Camus escribió: “Los grandes sentimientos llevan consigo su propio universo, espléndido o abyecto. Iluminan con su pasión un mundo exclusivo. […]Hay un universo de celos, de ambición, de egoísmo o de generosidad. Un universo, en otras palabras, un estado mental y metafísico”. No vemos al mundo como representaciones bidimensionales. Nuestras emociones infunden valencia y color al universo que percibimos. Por muy desagradable que sea, es bueno saber cuando proyectamos envidia —cuando casi todos parecen hacernos sentir más pequeños y menos afortunados—.
En la actualidad, existen personas convencidas de que el conocimiento de uno mismo es relativamente inútil, de que el autoconocimiento no va a cambiar los sentimientos de los que estamos conscientes. Quizá estos escépticos sepan algo que yo no sé, pero la experiencia me ha enseñado que aunque no puedo elegir lo que siento, sí puedo influir en cómo lo entiendo, y que el entendimiento de uno mismo puede modificar y moldear esos sentimientos, incluyendo la envidia.

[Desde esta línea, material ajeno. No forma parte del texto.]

(** dns_skip_name(): the offset after the name. *)
Fixpoint skip_loop (fuel : nat) (packet : list Z) (cursor : nat) : res nat :=
  if negb (cursor <? length packet)%nat then Err 1
  else
    match fuel with
    | O => Stuck NoFuel
    | S fuel =>
        let label := u8 packet cursor in
        let cursor := S cursor in
        if label =? 0 then Ok cursor
        else if is_pointer label then
          if (length packet <=? cursor)%nat then Err 1 else Ok (S cursor)
        else if bad_label label cursor packet then Err 1
        else skip_loop fuel packet (cursor + Z.to_nat label)
    end.
Definition dns_skip_name (packet : list Z) (offset : nat) : res nat := skip_loop (S (length packet)) packet offset.

(** What dns_read_name() keeps: the name so far, and whether it overflowed. *)
Definition NAME_ROOM := 255%nat.
Definition push_char (st : list Z * bool) (c : Z) : list Z * bool :=
  let '(name, overflow) := st in
  if (length name <? NAME_ROOM)%nat then (name ++ [c], overflow) else (name, true).

(** The loop of dns_read_name(); [resume] is where the name ends, once a pointer
    was followed. *)
Fixpoint read_name_loop (fuel : nat) (packet : list Z) (cursor : nat) (resume : option nat) (jumps : nat)
    (st : list Z * bool) : res (cstr * nat) :=
  if negb (cursor <? length packet)%nat then Err 1
  else
    match fuel with
    | O => Stuck NoFuel
    | S fuel =>
        let label := u8 packet cursor in
        let cursor := S cursor in
        if label =? 0 then
          let resume := match resume with Some r => r | None => cursor end in
          if snd st then Err 1 else Ok (fst st, resume)
        else if is_pointer label then
          if (length packet <=? cursor)%nat || (16 <=? jumps)%nat then Err 1
          else
            let target := Z.lor (Z.shiftl (Z.land label 0x3f) 8) (u8 packet cursor) in
            let cursor := S cursor in
            if Z.of_nat (length packet) <=? target then Err 1
            else read_name_loop fuel packet (Z.to_nat target)
                   (match resume with Some r => Some r | None => Some cursor end) (S jumps) st
        else if bad_label label cursor packet then Err 1
        else
          let st := match fst st with [] => st | _ => push_char st DOT end in
          let st := fold_left (fun st c => push_char st (lower c)) (slice cursor (Z.to_nat label) packet) st in
          read_name_loop fuel packet (cursor + Z.to_nat label) resume jumps st
    end.

(** dns_read_name(), for a buffer of 256 bytes: the name, which a byte 0 in a
    label ends, and the offset after it. *)
Definition read_name_fuel (packet : list Z) : nat := 17 * S (length packet).
Definition name_text (name : list Z) : cstr := fst (span (fun c => negb (c =? 0)) name).
Definition dns_read_name (packet : list Z) (offset : nat) : res (cstr * nat) :=
  let! (name, next) := read_name_loop (read_name_fuel packet) packet offset None 0 ([], false) in Ok (name_text name, next).

(** dns_names_equal() *)
Definition dns_names_equal (a b : cstr) : bool := str_eqb (dns_canonical a 256) (dns_canonical b 256).

(** ** State *)

Definition NET_DNS_MAX_QUERIES := 64%nat.
Definition NET_DNS_MAX_LEASES := 128%nat.
Definition RESPONSE_SIZE := 4096%nat.

(** The bytes of [response] up to [response_len]; the others are 0. *)
Record NetDnsQuery := mkQuery {
  q_pid : Z; q_fd : Z; q_id : Z; q_type : Z; q_name : cstr; q_cname : cstr; q_server : list Z; q_response : list Z; q_ready : bool
}.
Record NetDnsLease := mkLease {
  l_pid : Z; l_id : Z; l_name : cstr; l_cname : cstr; l_address : list Z; l_family : Z; l_expires : Z; l_server : list Z
}.
Record DnsState := mkDns { dns_queries : list NetDnsQuery; dns_leases : list NetDnsLease }.

Definition set_response (r : list Z) (ready : bool) (q : NetDnsQuery) : NetDnsQuery :=
  mkQuery (q_pid q) (q_fd q) (q_id q) (q_type q) (q_name q) (q_cname q) (q_server q) r ready.
Definition set_cname (cname : cstr) (q : NetDnsQuery) : NetDnsQuery :=
  mkQuery (q_pid q) (q_fd q) (q_id q) (q_type q) (q_name q) cname (q_server q) (q_response q) (q_ready q).

(** A new element at the end of a table, in the place of the last one when it is
    full. *)
Definition append {A} (max : nat) (x : A) (l : list A) : list A := take (max - 1) l ++ [x].

Section Answers.

Context {I : Inet}.

(** The address that a rule gives to a query. *)
Definition rule_answer (wanted : cstr) (qtype : Z) (r : NetPolicyRule) : option (list Z) :=
  if is_domain r || str_eqb (source r) [] || negb (dns_names_equal (source r) wanted) then None
  else
    match destination_host (value r) with
    | Ok (_, host, _) =>
        if negb (host_is_numeric host) || (NET_POLICY_RULE_LEN <=? zlen host) then None
        else
          let ip := before_slash host in
          let family := if bool_decide (strchr COLON ip <> None) then AF_INET6 else AF_INET in
          if ((qtype =? 1) && negb (family =? AF_INET)) || ((qtype =? 28) && negb (family =? AF_INET6)) then None
          else inet_pton family ip
    | _ => None
    end.

(** A resource record: the name of the question, the type, the class, a time to
    live of a minute. *)
Definition resource_record (qtype : Z) (address : list Z) : list Z :=
  [0xc0; 0x0c; 0; qtype; 0; 1; 0; 0; 0; 60; 0; zlen address] ++ address.

(** The loop of dns_prepare_response(): the addresses answered, in order. *)
Fixpoint collect_answers (wanted : cstr) (qtype : Z) (room : nat) (rules : list NetPolicyRule) (answers : list (list Z))
  : list (list Z) :=
  match rules with
  | [] => answers
  | r :: rules =>
      match rule_answer wanted qtype r with
      | None => collect_answers wanted qtype room rules answers
      | Some address =>
          if existsb (str_eqb address) answers then collect_answers wanted qtype room rules answers
          else if (room <? length (concat (map (resource_record qtype) answers)) + (12 + length address))%nat
                  || (zlen answers =? 65535)
          then collect_answers wanted qtype room rules answers
          else collect_answers wanted qtype room rules (answers ++ [address])
      end
  end.

(** The packet: the question, flags and counts, and the records. *)
Definition response_packet (packet : list Z) (question_end : nat) (qtype : Z) (answers : list (list Z)) : list Z :=
  slice 0 2 packet ++ [0x81; match answers with [] => 0x83 | _ => 0x80 end; 0; 1]
  ++ [wrap 8 (Z.shiftr (zlen answers) 8); wrap 8 (zlen answers)] ++ slice 8 (question_end - 8) packet
  ++ concat (map (resource_record qtype) answers).

(** dns_prepare_response() *)
Definition dns_prepare_response (rules : list NetPolicyRule) (packet : list Z) (q : NetDnsQuery) : NetDnsQuery :=
  if (length packet <? 12)%nat || negb (u16 packet 4 =? 1) then q
  else
    match dns_skip_name packet 12 with
    | Ok question_end =>
        if (length packet <? question_end + 4)%nat || negb ((q_type q =? 1) || (q_type q =? 28)) then q
        else
          let question_end := (question_end + 4)%nat in
          if (RESPONSE_SIZE <? question_end)%nat then q
          else
            let wanted := dns_canonical (q_name q) 256 in
            let answers := collect_answers wanted (q_type q) (RESPONSE_SIZE - question_end) rules [] in
            set_response (response_packet packet question_end (q_type q) answers) true q
    | _ => q
    end.

(** dns_remember_query() *)
Definition dns_remember_query (rules : list NetPolicyRule) (pid fd : Z) (packet server : list Z) (d : DnsState) : DnsState :=
  if (length packet <? 12)%nat || negb (Z.land (u8 packet 2) 0x80 =? 0) || (u16 packet 4 =? 0) then d
  else
    match dns_read_name packet 12 with
    | Ok (name, next) =>
        let q := mkQuery pid fd (u16 packet 0) 0 [] [] no_address [] false in
        let q := if (length packet <? next + 4)%nat then q
                 else dns_prepare_response rules packet
                        (mkQuery pid fd (u16 packet 0) (u16 packet next) name [] server [] false) in
        mkDns (append NET_DNS_MAX_QUERIES q (dns_queries d)) (dns_leases d)
    | _ => d
    end.

(** ** Responses that are observed *)

(** The loop over the questions: the offset after them. *)
Fixpoint skip_questions (n : nat) (packet : list Z) (offset : nat) : option nat :=
  match n with
  | O => Some offset
  | S n =>
      match dns_skip_name packet offset with
      | Ok next => if (length packet <? next + 4)%nat then None else skip_questions n packet (next + 4)
      | _ => None
      end
  end.

Definition new_lease (q : NetDnsQuery) (pid type ttl now : Z) (address : list Z) (server : list Z) : NetDnsLease :=
  mkLease pid (q_id q) (q_name q) (q_cname q) (resize 16 0 address) (if type =? 1 then AF_INET else AF_INET6)
    (wrap64 (now + ttl * 1000)) server.

(** The loop over the answers. *)
Fixpoint read_answers (n : nat) (packet : list Z) (offset : nat) (pid now : Z) (server : list Z) (q : NetDnsQuery)
    (leases : list NetDnsLease) : NetDnsQuery * list NetDnsLease :=
  match n with
  | O => (q, leases)
  | S n =>
      if negb (offset <? length packet)%nat then (q, leases)
      else
        match dns_read_name packet offset with
        | Ok (_, next) =>
            if (length packet <? next + 10)%nat then (q, leases)
            else
              let type := u16 packet next in
              let ttl := u32 packet (next + 4) in
              let rdlength := Z.to_nat (u16 packet (next + 8)) in
              let offset := (next + 10)%nat in
              if (length packet <? offset + rdlength)%nat then (q, leases)
              else
                let continue := read_answers n packet (offset + rdlength) pid now server in
                if (type =? 1) || (type =? 28) then
                  if ((type =? 1) && negb (rdlength =? 4)%nat) || ((type =? 28) && negb (rdlength =? 16)%nat)
                  then continue q leases
                  else continue q (append NET_DNS_MAX_LEASES (new_lease q pid type ttl now (slice offset rdlength packet) server) leases)
                else if type =? 5 then
                  match dns_read_name packet offset with
                  | Ok (cname, _) => continue (set_cname cname q) leases
                  | _ => continue q leases
                  end
                else continue q leases
        | _ => (q, leases)
        end
  end.

(** dns_remember_response() *)
Definition dns_remember_response (pid fd : Z) (packet server : list Z) (now : Z) (d : DnsState) : DnsState :=
  if (length packet <? 12)%nat || (Z.land (u8 packet 2) 0x80 =? 0) then d
  else
    match list_find (fun q => q_pid q = pid /\ q_fd q = fd /\ q_id q = u16 packet 0) (dns_queries d) with
    | None => d
    | Some (i, q) =>
        if negb (Z.land (u8 packet 3) 0x0f =? 0) then d
        else
          match skip_questions (Z.to_nat (u16 packet 4)) packet 12 with
          | None => d
          | Some offset =>
              let '(q, leases) := read_answers (Z.to_nat (u16 packet 6)) packet offset pid now server q (dns_leases d) in
              mkDns (<[i := q]> (dns_queries d)) leases
          end
    end.

(** ** System calls *)

Context {Mem : Type} {TM : TraceeMemory Mem}.

(** The part of a tracee that the emulation uses. *)
Record DnsTracee := mkDnsTracee { t_me : nat; t_pid : Z; t_regs : Regs; t_mem : Mem }.

Definition set_mem (m : Mem) (t : DnsTracee) : DnsTracee := mkDnsTracee (t_me t) (t_pid t) (t_regs t) m.
Definition arg (t : DnsTracee) (r : Reg) : Z := peek_reg (t_regs t) CURRENT r.
Definition fd_of (t : DnsTracee) : Z := sgn 32 (arg t SYSARG_1).

(** dns_server_port() *)
Definition dns_server_port (addr : list Z) : Z := if is_inet addr then sin_port addr else -1.

(** read_sockaddr() *)
Definition read_sockaddr (t : DnsTracee) (ptr : Z) : res (list Z) :=
  let! (addr, _) := read_sockaddr_limited (t_mem t) (t_me t) ptr 0 in Ok addr.

(** The datagram of a tracee to the port 53: the server and the packet. *)
Definition read_datagram (t : DnsTracee) (packet_ptr packet_len addr_ptr : Z) : option (list Z * list Z) :=
  if (addr_ptr =? 0) || (packet_ptr =? 0) || (packet_len =? 0) || (Z.of_nat RESPONSE_SIZE <? packet_len) then None
  else
    match read_sockaddr t addr_ptr with
    | Ok server =>
        if negb (dns_server_port server =? 53) then None
        else match read_data (t_mem t) (t_me t) packet_ptr packet_len with
             | inl packet => Some (server, packet)
             | inr _ => None
             end
    | _ => None
    end.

Hace poco vi un documental enfocado en algunas personas que han dedicado gran parte de su vida a mantener a los jóvenes alejados de la prisión. Recostado en mi sillón, pude haber hecho una declaración cínica como: “El sistema es un caso perdido”, pero era evidente que envidiaba la devoción de estas almas llenas de amor y generosidad. Y, así, comencé a atormentarme con la idea de que en lugar de escribir acerca de la envidia debía prestar atención y pasar más tiempo ayudando a esos niños al borde del presidio. Y quizá lo haga.
Por Gordon Marino para The New York Times.
Gordon Marino es profesor de Filosofía en el St. Olaf College y autor del libro de reciente publicación “The Existentialist’s Survival Guide: How to Live Authentically in an Inauthentic Age”.